Four DSE Stocks, Two Sectors, One Metric
Consider these FY2024 numbers side by side:
| Company | Sector | ROE | EPS | P/E | Dividend Yield |
|---|---|---|---|---|---|
| EBL | Banking | 15.4% | Tk 4.86 | 5.53 | 7.09% |
| BRAC Bank | Banking | 14.2% | Tk 6.95 | 10.83 | 2.55% |
| Square Pharma | Pharma | 14.6% | Tk 23.61 | 8.04 | 5.74% |
| Beximco Pharma | Pharma | 11.3% | Tk 13.07 | 9.01 | 3.39% |
EBL’s higher ROE comes from efficient cost management and strong fee income — genuine operational advantages. BRAC Bank’s slightly lower number reflects a broader asset base from its SME lending expansion, which may generate higher returns in future years but dilutes current ROE.

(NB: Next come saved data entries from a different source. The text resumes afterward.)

(** X13. [count_bodies] counts the bodies from 1 on that carry the plugin
    instance and remembers the first of them: [i0] is set exactly when the
    count is not zero, it is then the least index from 1 on with the
    instance, and the count is the number of such indices; body 0 is never
    looked at. *)
Theorem count_bodies_spec m (instance : Z) :
  (snd (count_bodies m instance) = None <-> fst (count_bodies m instance) = 0) /\
  (forall b, snd (count_bodies m instance) = Some b ->
     1 <= b < nbody m /\ body_plugin m !!! b = instance /\
     forall i, 1 <= i < b -> body_plugin m !!! i <> instance) /\
  (snd (count_bodies m instance) = None ->
     forall i, 1 <= i < nbody m -> body_plugin m !!! i <> instance) /\
  fst (count_bodies m instance) =
    length (List.filter (fun i => Z.eqb (body_plugin m !!! i) instance)
                        (seq 1 (nbody m - 1))).
Proof.
  unfold count_bodies.
  set (body := fun (i : nat) (st : nat * option nat) =>
    if Z.eqb (body_plugin m !!! i) instance
    then (S (fst st), if Nat.eqb (fst st) 0 then Some i else snd st)
    else st).
  set (P := fun (c : nat) (st : nat * option nat) =>
    (snd st = None <-> fst st = 0) /\
    (forall b, snd st = Some b ->
       1 <= b < c /\ body_plugin m !!! b = instance /\
       forall i, 1 <= i < b -> body_plugin m !!! i <> instance) /\
    (snd st = None ->
       forall i, 1 <= i < c -> body_plugin m !!! i <> instance) /\
    fst st = length (List.filter (fun i => Z.eqb (body_plugin m !!! i) instance)
                                 (seq 1 (c - 1)))).
  destruct (Nat.le_gt_cases 1 (nbody m)) as [Hn|Hn].
  2:{ rewrite for_range_empty by lia.
      replace (nbody m - 1) with 0 by lia. simpl.
      repeat split; try congruence; intros; lia. }
  assert (HP : P (nbody m) (for_range 1 (nbody m) body (0, None))).
  { apply for_range_inv; [exact Hn| |].
    - unfold P. simpl. repeat split; try congruence; intros; lia.
    - intros i [n o] Hi (Hiff & Hsome & Hnone & Hcount). cbn [fst snd] in *.
      unfold P, body. cbn [fst snd].
      replace (S i - 1) with (S (i - 1)) by lia.
      rewrite seq_S, List.filter_app, length_app.
      replace (1 + (i - 1)) with i by lia. cbn [List.filter].
      destruct (Z.eqb_spec (body_plugin m !!! i) instance) as [Heq|Hne];
        cbn [fst snd length].
      + destruct (Nat.eqb_spec n 0) as [Hz|Hnz].
        * split; [split; intros; [discriminate|lia]|].
          split; [|split; [discriminate|lia]].
          intros b Hb. injection Hb as <-. split; [lia|].
          split; [exact Heq|]. intros j Hj.
          apply Hnone; [apply Hiff; exact Hz|lia].
        * split; [split; [intros Ho; exfalso; apply Hnz, Hiff, Ho|lia]|].
          split; [|split; [intros Ho; exfalso; apply Hnz, Hiff, Ho|lia]].
          intros b Hb. destruct (Hsome b Hb) as (Hr & Hp & Hl).
          split; [lia|split; assumption].
      + split; [exact Hiff|]. split; [|split; [|lia]].
        * intros b Hb. destruct (Hsome b Hb) as (Hr & Hp & Hl).
          split; [lia|split; assumption].
        * intros Ho j Hj. destruct (Nat.eq_dec j i) as [->|Hji];
            [exact Hne|apply Hnone; [exact Ho|lia]]. }
  exact HP.
Qed.
Lemma init_element_eq m (instance : Z) f0 (nu E : F) t (stiffness : list F) :
  init_element m instance f0 nu E t stiffness =
  bind (element_check m instance f0 t) (fun _ =>
    at_offset (21 * flex_elemadr m !!! f0)
      (fun metric =>
         MetricTensor Stencil3D metric t
           (shear_modulus nu E (element_volume m f0 t))
           (lame_parameter nu E (element_volume m f0 t))
           (element_basis m f0 t)) stiffness).
Proof. reflexivity. Qed.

In pharma, Square Pharma’s 14.6% ROE reflects market leadership, the strongest distribution network in Bangladesh, and minimal debt. Beximco Pharma’s 11.3% is respectable but lower — despite exporting to 55+ countries. The export model requires more capital tied up in logistics, regulatory approvals, and working capital across markets.
Notice something critical: the banking sector benchmark for ROE is 12-18%, while pharma runs 10-15%. Comparing BRAC Bank’s 14.2% to Square Pharma’s 14.6% and concluding they are equally efficient is a mistake. BRAC Bank’s number is average for its sector. Square Pharma’s is near the top of its sector. Context changes everything.

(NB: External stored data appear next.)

(* ===== verification/Pmm.v ===== *)
(** * Physical memory manager

    [kernel/mm/pmm.c]: page frames of physical memory, tracked in a bitmap
    where a set bit is an occupied page. The state is the file's static
    variables; the routines run with the processor, whose interrupt flag they
    save and restore. *)

From S2P Require Import Prelude Layout Bitmap Machine.

(** The statics of [pmm.c]. *)
Record pmm : Type := Pmm {
  total_memory : Z;
  usable_memory : Z;
  highest_address : Z;
  total_pages : Z;
  bitmap : bytes;
  bitmap_address : Z;
  bitmap_size : Z;
  bitmap_pages : Z;
  free_pages : Z;
  fail_allocations : Z;
}.

Definition with_memory t u h (p : pmm) : pmm :=
  Pmm t u h (total_pages p) (bitmap p) (bitmap_address p) (bitmap_size p)
    (bitmap_pages p) (free_pages p) (fail_allocations p).
Definition with_bitmap bm (p : pmm) : pmm :=
  Pmm (total_memory p) (usable_memory p) (highest_address p) (total_pages p) bm
    (bitmap_address p) (bitmap_size p) (bitmap_pages p) (free_pages p)
    (fail_allocations p).
Definition with_geometry tp ba bs bp (p : pmm) : pmm :=
  Pmm (total_memory p) (usable_memory p) (highest_address p) tp (bitmap p) ba bs bp
    (free_pages p) (fail_allocations p).
Definition with_free_pages n (p : pmm) : pmm :=
  Pmm (total_memory p) (usable_memory p) (highest_address p) (total_pages p)
    (bitmap p) (bitmap_address p) (bitmap_size p) (bitmap_pages p) n
    (fail_allocations p).
Definition with_fail_allocations n (p : pmm) : pmm :=
  Pmm (total_memory p) (usable_memory p) (highest_address p) (total_pages p)
    (bitmap p) (bitmap_address p) (bitmap_size p) (bitmap_pages p) (free_pages p) n.

Definition bitmap_l : lens pmm bytes := Lens bitmap with_bitmap.

(** ** Bitmap primitives *)

Definition bitmap_set (page : Z) : M pmm unit := zoom bitmap_l (set_bit page).

Definition bitmap_clear (page : Z) : M pmm unit := zoom bitmap_l (clear_bit page).

Definition bitmap_test (page : Z) : M pmm Z := zoom bitmap_l (shift_bit page).

Definition bitmap_clear_range (addr len : Z) : M pmm unit :=
  zoom bitmap_l (clear_bits (u32 (addr / PAGE_SIZE)) (u32 (len / PAGE_SIZE))).

Definition bitmap_set_range (addr len : Z) : M pmm unit :=
  zoom bitmap_l
    (set_bits (u32 (addr / PAGE_SIZE)) (u32 (u64 (len + PAGE_SIZE - 1) / PAGE_SIZE))).

(** ** Initialisation *)

Definition MULTIBOOT_MEMORY_AVAILABLE : Z := 1.

(** One entry of the Multiboot2 memory map. *)
Record mmap_entry : Type := MmapEntry {
  entry_addr : Z;
  entry_len : Z;
  entry_type : Z;
}.

(** What [pmm_init] reads from the boot information and the linker script:
    the memory map, the virtual address and the size of the boot information,
    the [rootfs] module's bounds and the symbol [kernel_end]. *)
Record boot_memory : Type := BootMemory {
  memory_map : option (list mmap_entry);
  mb_info : Z;
  mb_total_size : Z;
  rootfs_module : option (Z * Z);
  kernel_end : Z;
}.

(** Body of the first pass over the memory map: the statistics. *)
Definition collect_entry (e : mmap_entry) : M pmm unit := modify (fun p =>
  let total := u32 (total_memory p + u32 (entry_len e)) in
  if entry_type e =? MULTIBOOT_MEMORY_AVAILABLE then
    let stop := u64 (entry_addr e + entry_len e) in
    with_memory total (u32 (usable_memory p + u32 (entry_len e)))
      (if highest_address p <? stop then stop else highest_address p) p
  else with_memory total (usable_memory p) (highest_address p) p).

(** Body of the second pass: available regions become free. *)
Definition release_entry (e : mmap_entry) : M pmm unit :=
  if entry_type e =? MULTIBOOT_MEMORY_AVAILABLE
  then bitmap_clear_range (entry_addr e) (entry_len e)
  else ret tt.

Fixpoint for_entries (body : mmap_entry -> M pmm unit) (l : list mmap_entry)
  : M pmm unit :=
  match l with
  | [] => ret tt
  | e :: l' => body e ;;; for_entries body l'
  end.

(** [(x + PAGE_SIZE - 1) & ~(PAGE_SIZE - 1)] on [uintptr_t] *)
Definition page_align_up (x : Z) : Z :=
  Z.land (u32 (x + PAGE_SIZE - 1)) (u32 (Z.lnot (PAGE_SIZE - 1))).

(** First byte after everything that must stay below the bitmap. *)
Definition reserved_end (b : boot_memory) : Z :=
  let mb_info_physical := VIRT_TO_PHYS (mb_info b) in
  if kernel_end b <? u32 (mb_info_physical + mb_total_size b)
  then u32 (mb_info_physical + mb_total_size b) else kernel_end b.

(** Sizes and place of the bitmap, and the [memset] that marks every page
    occupied. The array ends where the [memset] ends. *)
Definition place_bitmap (b : boot_memory) : M pmm unit := modify (fun p =>
  let pages := u32 (u64 (highest_address p + PAGE_SIZE - 1) / PAGE_SIZE) in
  let size := u32 (pages + 7) / 8 in
  with_bitmap (filled size 0xFF)
    (with_geometry pages (page_align_up (reserved_end b)) size
       (u32 (size + PAGE_SIZE - 1) / PAGE_SIZE) p)).

(** The reservations of low memory, the kernel image, the boot information,
    the module and the bitmap itself. *)
Definition reserve_boot_memory (b : boot_memory) : M pmm unit :=
  bitmap_set_range 0 0x00100000 ;;;
  bitmap_set_range KERNEL_LOAD_ADDRESS (u32 (kernel_end b - KERNEL_LOAD_ADDRESS)) ;;;
  bitmap_set_range (VIRT_TO_PHYS (mb_info b)) (mb_total_size b) ;;;
  match rootfs_module b with
  | Some (mod_start, mod_end) => bitmap_set_range mod_start (u32 (mod_end - mod_start))
  | None => ret tt
  end ;;;
  let* addr := gets bitmap_address in
  let* pages := gets bitmap_pages in
  bitmap_set_range addr (u32 (pages * PAGE_SIZE)).

(** [for (i = 0; i < total_pages; i++) if (!bitmap_test(i)) free_pages++;] *)
Definition count_free_pages : M pmm unit :=
  modify (with_free_pages 0) ;;;
  let* n := gets total_pages in
  for_each 0 (Z.to_nat n) (fun i =>
    let* b := bitmap_test i in
    if b =? 0 then modify (fun p => with_free_pages (u32 (free_pages p + 1)) p)
    else ret tt).

(** [pmm_init] up to the report of the statistics, and from there on. The
    report itself, which needs the screen, is [Boot.print_memory]. *)
Definition pmm_survey (b : boot_memory) : M pmm unit :=
  modify (with_memory 0 0 0) ;;;
  match memory_map b with
  | None => ret tt
  | Some entries => for_entries collect_entry entries ;;; place_bitmap b
  end.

The Red Flags That ROE Cannot Hide
A high ROE is not automatically good news. Four warning signs demand investigation:
Sudden spikes. If a company’s ROE jumps from 8% to 22% in one year, check whether net income includes one-time asset sales or accounting adjustments. Sustainable ROE moves gradually.

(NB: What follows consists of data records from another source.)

(** [list_insert_after] after the last node of [l1], or the head. *)
Lemma wp_insert_after_list h l1 l2 pos n (Q : unit -> nodes -> Prop) s :
  is_list s h (l1 ++ l2) -> last (h :: l1) = Some pos -> unlinked s n ->
  (forall s', inserted h l1 n l2 s s' -> Q tt s') ->
  wp (list_insert_after (Some pos) (Some n)) Q s.
Proof.
  intros Hl Hp Hn HQ. pose proof (unlinked_not_in _ _ _ _ Hl Hn) as Hin.
  destruct (head_snoc_exists h l2) as [q Hq].
  destruct (gap_neighbours _ _ _ _ _ _ Hl Hp Hq) as (_ & Eq & _).
  pose proof (last_in _ _ Hp). pose proof (head_in _ _ Hq).
  apply (wp_list_insert_after _ _ q); [done| |done| |set_solver|set_solver|].
  - eapply is_list_defined; [done|set_solver].
  - eapply is_list_defined; [done|set_solver].
  - intros s' Hlink. apply HQ. by eapply linked_in_inserted.
Qed.

Lemma wp_push_back h xs n (Q : unit -> nodes -> Prop) s :
  is_list s h xs -> unlinked s n ->
  (forall s', inserted h xs n [] s s' -> Q tt s') ->
  wp (list_push_back (Some h) (Some n)) Q s.
Proof.
  intros Hl Hn HQ. unfold list_push_back. do 2 (apply wp_bind, wp_assert; [done|]).
  apply (wp_insert_before_list h xs []); [by rewrite app_nil_r|done..].
Qed.

Lemma wp_push_front h xs n (Q : unit -> nodes -> Prop) s :
  is_list s h xs -> unlinked s n ->
  (forall s', inserted h [] n xs s s' -> Q tt s') ->
  wp (list_push_front (Some h) (Some n)) Q s.
Proof.
  intros Hl Hn HQ. unfold list_push_front. do 2 (apply wp_bind, wp_assert; [done|]).
  by apply (wp_insert_after_list h [] xs).
Qed.

(** The effect of a removal. *)
Definition removed h l1 x l2 s s' : Prop :=
  is_list s' h (l1 ++ l2) /\ unlinked s' x /\ unchanged (h :: l1 ++ x :: l2) s s' /\
  (forall y, is_Some (s' !! y) <-> is_Some (s !! y)).

Lemma wp_remove_list h l1 x l2 (Q : unit -> nodes -> Prop) s :
  is_list s h (l1 ++ x :: l2) ->
  (forall s', removed h l1 x l2 s s' -> Q tt s') ->
  wp (list_remove (Some x)) Q s.
Proof.
  intros Hl HQ. pose proof Hl as [Hnd Hc]. apply chain_app in Hc as [Hc1 Hc2].
  destruct (chain_last _ _ _ _ Hc1) as (p & Ep & _ & Hp & _).
  destruct (chain_first _ _ _ _ Hc2) as (q & Eq & _ & Hq). apply head_in in Hq.
  apply NoDup_cons in Hnd as [Hh Hnd]. pose proof Hnd as Hnd'.
  apply NoDup_app in Hnd as (Hn1 & Hn12 & Hn2). apply NoDup_cons in Hn2 as [Hxl2 Hn2].
  apply (wp_list_remove x p q); [|done|done| | |set_solver|set_solver|].
  1-3: eapply is_list_defined; [done|set_solver].
  intros s' Hlink. apply HQ. split; [split|split; [|split]].
  - apply NoDup_cons. split; [set_solver|]. apply NoDup_app. set_solver.
  - apply (chain_remove s s' h l1 x l2 h p q); try done. by apply NoDup_cons.
  - apply unlinked_iff. destruct Hlink as [N P D _]. rewrite D, N, P, !decide_True by done.
    split; [|done]. eapply is_list_defined; [done|set_solver].
  - eapply unchanged_mono; [apply Hlink|]. set_solver.
  - apply Hlink.
Qed.

(** The other operations on one list. *)
Lemma wp_list_empty h xs (Q : bool -> nodes -> Prop) s :
  is_list s h xs -> Q (bool_decide (xs = [])) s -> wp (list_empty (Some h)) Q s.
Proof.
  intros Hl HQ. pose proof Hl as [Hnd Hc].
  apply wp_bind, wp_get_next; [eapply is_list_defined; [exact Hl|left]|]. apply wp_ret.
  destruct xs as [|x xs]; cbn [chain] in Hc.
  - destruct Hc as [-> _]. by rewrite bool_decide_true.
  - destruct Hc as [-> _]. rewrite bool_decide_false; [done|]. intros [= ->].
    apply NoDup_cons in Hnd as [Hnd _]. apply Hnd. left.
Qed.

Lemma wp_list_back h xs (Q : option L -> nodes -> Prop) s :
  is_list s h xs -> Q (last (h :: xs)) s -> wp (list_back (Some h)) Q s.
Proof.
  intros Hl HQ. pose proof Hl as [_ Hc]. apply wp_get_prev; [eapply is_list_defined; [exact Hl|left]|].
  destruct (chain_last _ _ _ _ Hc) as (b & Eb & _ & _ & Hb). by rewrite Eb, <- Hb.
Qed.

Lemma wp_list_front h xs (Q : option L -> nodes -> Prop) s :
  is_list s h xs -> Q (head (xs ++ [h])) s -> wp (list_front (Some h)) Q s.
Proof.
  intros Hl HQ. pose proof Hl as [_ Hc]. apply wp_get_next; [eapply is_list_defined; [exact Hl|left]|].
  destruct (chain_first _ _ _ _ Hc) as (b & Eb & _ & Hb). by rewrite Eb, <- Hb.
Qed.

Lemma wp_list_next h l1 x l2 (Q : option L -> nodes -> Prop) s :
  is_list s h (l1 ++ x :: l2) -> Q (head (l2 ++ [h])) s -> wp (list_next (Some x)) Q s.
Proof.
  intros Hl HQ. pose proof Hl as [_ Hc]. apply wp_get_next; [eapply is_list_defined; [exact Hl|set_solver]|].
  apply chain_app in Hc as [_ Hc]. destruct (chain_first _ _ _ _ Hc) as (b & Eb & _ & Hb). by rewrite Eb, <- Hb.
Qed.

Lemma wp_node_init n (Q : unit -> nodes -> Prop) s : unlinked s n -> Q tt s -> wp (list_node_init (Some n)) Q s.
Proof.
  intros E HQ. unfold wp, list_node_init, set_prev, set_next, ASSERT, bind, deref, assign. cbn.
  rewrite E, E. cbn. rewrite lookup_insert_eq. cbn. rewrite lookup_insert_eq, insert_insert_eq. cbn.
  by rewrite insert_id.
Qed.

Lemma wp_list_init h (Q : unit -> nodes -> Prop) s :
  is_Some (s !! h) -> (forall s', is_list s' h [] -> unchanged [h] s s' -> Q tt s') -> wp (list_init (Some h)) Q s.
Proof.
  intros Hh HQ. unfold list_init. apply wp_bind, wp_assert; [done|]. apply wp_bind, wp_set_next; [done|].
  intros s1 [N1 P1 D1 U1]. apply wp_set_prev; [by apply D1|]. intros s2 [N2 P2 D2 U2]. apply HQ.
  - split; [apply NoDup_singleton|]. split; [rewrite N2, N1|rewrite P2]; by rewrite decide_True.
  - eapply unchanged_trans; [exact U1|exact U2].
Qed.

(** ** The list as a sequence *)

(** The mutating operations with their arguments. *)
Inductive list_op : Type :=
  | PushFront (n : L)
  | PushBack (n : L)
  | InsertBefore (pos n : L)
  | InsertAfter (pos n : L)
  | Remove (n : L).

Definition run_op (h : L) (op : list_op) : M nodes unit :=
  match op with
  | PushFront n => list_push_front (Some h) (Some n)
  | PushBack n => list_push_back (Some h) (Some n)
  | InsertBefore pos n => list_insert_before (Some pos) (Some n)
  | InsertAfter pos n => list_insert_after (Some pos) (Some n)
  | Remove n => list_remove (Some n)
  end.

Definition op_node (op : list_op) : L :=
  match op with
  | PushFront n | PushBack n | InsertBefore _ n | InsertAfter _ n | Remove n => n
  end.

(** The positions of [InsertBefore] and [InsertAfter] are in the list. *)
Definition op_pos_ok (op : list_op) xs : Prop :=
  match op with
  | InsertBefore pos _ | InsertAfter pos _ => pos ∈ xs
  | _ => True
  end.

Fixpoint insert_before (pos n : L) xs : list L :=
  match xs with
  | [] => []
  | x :: xs' => if decide (x = pos) then n :: x :: xs' else x :: insert_before pos n xs'
  end.

Fixpoint insert_after (pos n : L) xs : list L :=
  match xs with
  | [] => []
  | x :: xs' => if decide (x = pos) then x :: n :: xs' else x :: insert_after pos n xs'
  end.

(** What an operation does to the sequence of elements; [None] when the
    caller breaks the rule that a node is in at most one list. *)
Definition abs_op (op : list_op) xs : option (list L) :=
  if decide (op_node op ∈ xs) then
    match op with Remove n => Some (filter (fun y => y <> n) xs) | _ => None end
  else
    match op with
    | PushFront n => Some (n :: xs)
    | PushBack n => Some (xs ++ [n])
    | InsertBefore pos n => Some (insert_before pos n xs)
    | InsertAfter pos n => Some (insert_after pos n xs)
    | Remove _ => None
    end.

Lemma insert_before_split pos n l1 l2 :
  pos ∉ l1 -> insert_before pos n (l1 ++ pos :: l2) = l1 ++ n :: pos :: l2.
Proof.
  induction l1 as [|x l1 IH]; intros Hp; cbn [insert_before app].
  - by rewrite decide_True.
  - rewrite decide_False by set_solver. rewrite IH by set_solver. done.
Qed.

Lemma insert_after_split pos n l1 l2 :
  pos ∉ l1 -> insert_after pos n (l1 ++ pos :: l2) = l1 ++ pos :: n :: l2.
Proof.
  induction l1 as [|x l1 IH]; intros Hp; cbn [insert_after app].
  - by rewrite decide_True.
  - rewrite decide_False by set_solver. rewrite IH by set_solver. done.
Qed.

Lemma filter_ne_id x xs : x ∉ xs -> filter (fun y => y <> x) xs = xs.
Proof.
  induction xs as [|y xs IH]; intros Hx; [done|].
  rewrite filter_cons_True by set_solver. rewrite IH by set_solver. done.
Qed.

Lemma filter_ne_split x l1 l2 :
  NoDup (l1 ++ x :: l2) -> filter (fun y => y <> x) (l1 ++ x :: l2) = l1 ++ l2.
Proof.
  intros (Hn1 & Hn12 & Hn2)%NoDup_app. apply NoDup_cons in Hn2 as [Hx Hn2].
  rewrite filter_app, filter_cons_False by (intros H1; by apply H1).
  rewrite !filter_ne_id by set_solver. done.
Qed.

Lemma chain_back_linked s a xs b y : chain s a xs b -> y ∈ xs ++ [b] -> prev_of s y <> None.
Proof.
  revert a. induction xs as [|x xs IH]; intros a; cbn [chain app].
  - intros [_ E] ->%list_elem_of_singleton. congruence.
  - intros (_ & E & Hc) [->|Hy]%elem_of_cons; [congruence|]. by apply (IH x).
Qed.

(** Inserting a node that is in a list, or removing one that is not, fails
    the corresponding assertion. *)
Lemma insert_linked_fails s n m :
  is_Some (s !! n) -> prev_of s n <> None ->
  list_insert_before (Some m) (Some n) s = Fault (AssertFailed "node->prev == NULL") /\
  list_insert_after (Some m) (Some n) s = Fault (AssertFailed "node->prev == NULL").
Proof.
  intros [[p q] E] Hp. unfold prev_of in Hp. rewrite E in Hp. cbn in Hp.
  unfold list_insert_before, list_insert_after, bind, get_prev, bind, deref. cbn.
  rewrite E. cbn. destruct p; [|done]. by split.
Qed.

Lemma remove_unlinked_fails s n :
  unlinked s n -> list_remove (Some n) s = Fault (AssertFailed "node->prev != NULL").
Proof.
  intros E. unfold unlinked in E. unfold list_remove, bind, get_prev, bind, deref. cbn.
  rewrite E. done.
Qed.

(** C30 The pointer operations of [list.c] implement operations on sequences.
    On a list with elements [xs] and a node that is in the list or in none,
    an operation that respects the one-list rule leaves a well-formed list
    whose elements are those of the abstract operation and changes no node
    outside this list; one that breaks the rule stops at the assertion that
    checks it and never corrupts the list. *)
Theorem list_ops_refine s h xs op :
  is_list s h xs -> op_pos_ok op xs -> op_node op ∈ xs \/ unlinked s (op_node op) ->
  match abs_op op xs with
  | Some xs' => wp (run_op h op) (fun _ s' =>
      is_list s' h xs' /\ unchanged (op_node op :: h :: xs) s s' /\
      (op_node op ∈ xs -> unlinked s' (op_node op))) s
  | None => exists e, run_op h op s = Fault (AssertFailed e)
  end.
Proof.
  intros Hl Hpos Hn. unfold abs_op. case_decide as Hin.
  - assert (is_Some (s !! op_node op)) as Hd by (eapply is_list_defined; [done|set_solver]).
    assert (prev_of s (op_node op) <> None) as Hlk.
    { destruct Hl as [_ Hc]. eapply chain_back_linked; [done|set_solver]. }
    destruct op as [n|n|pos n|pos n|n]; cbn [op_node run_op] in *.
    + eexists. by apply (proj2 (insert_linked_fails s n h Hd Hlk)).
    + eexists. by apply (proj1 (insert_linked_fails s n h Hd Hlk)).
    + eexists. by apply (insert_linked_fails s n pos Hd Hlk).
    + eexists. by apply (insert_linked_fails s n pos Hd Hlk).
    + apply list_elem_of_split in Hin as (l1 & l2 & ->).
      apply (wp_remove_list h l1 n l2); [done|]. intros s' (Hl' & Hx & Hu & _).
      destruct Hl as [[_ Hnd]%NoDup_cons _]. rewrite filter_ne_split by done.
      split; [done|]. split; [|done]. eapply unchanged_mono; [done|set_solver].
  - destruct Hn as [?|Hn]; [done|].
    destruct op as [n|n|pos n|pos n|n]; cbn [op_node run_op op_pos_ok] in *.
    + apply (wp_push_front h xs); [done..|]. intros s' (Hl' & Hu & _). done.
    + apply (wp_push_back h xs); [done..|]. intros s' (Hl' & Hu & _).
      rewrite app_nil_r in Hu. done.
    + destruct Hl as [Hnd Hc]. pose proof Hpos as (l1 & l2 & -> & Hp1)%list_elem_of_split_l.
      rewrite insert_before_split by done.
      apply (wp_insert_before_list h l1 (pos :: l2)); [by split|done..|].
      intros s' (Hl' & Hu & _). done.
    + destruct Hl as [Hnd Hc]. pose proof Hpos as (l1 & l2 & -> & Hp1)%list_elem_of_split_l.
      rewrite insert_after_split by done.
      apply (wp_insert_after_list h (l1 ++ [pos]) l2); [| |done|].
      * by rewrite <- app_assoc.
      * rewrite last_cons, last_snoc. done.
      * intros s' (Hl' & Hu & _). rewrite <- !app_assoc in *. done.
    + eexists. by apply remove_unlinked_fails.
Qed.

High ROE with high debt. A debt-to-equity ratio above 2.0 paired with an impressive ROE means leverage is doing the heavy lifting. When credit conditions tighten — as they did across Bangladesh’s banking sector in 2023 — those amplified returns can reverse sharply.
Declining trends. A company reporting 18% ROE five years ago and 11% today is deploying capital less efficiently over time. Management may be struggling to find profitable uses for retained earnings.
Negative equity. If a company’s liabilities exceed its assets, shareholders’ equity turns negative — and ROE becomes mathematically meaningless. Several Z-category DSE stocks fall into this category.
How to Actually Use This Number
ROE is most powerful when combined with other metrics. A stock trading below its net asset value with a consistent ROE above 12% over five years is signalling potential undervaluation — the market is pricing the company below the book value of assets that are generating solid returns.
Pair ROE with the P/E ratio for a fuller picture. High ROE plus low P/E can indicate a value opportunity. High ROE plus high P/E means the market has already priced in that efficiency.
The most reliable ROE signal on the DSE is consistency. A company that delivers 13-15% year after year is almost always a better investment than one that swings between 5% and 25%. Consistency means management knows how to deploy capital. Volatility means they are guessing — and so are you.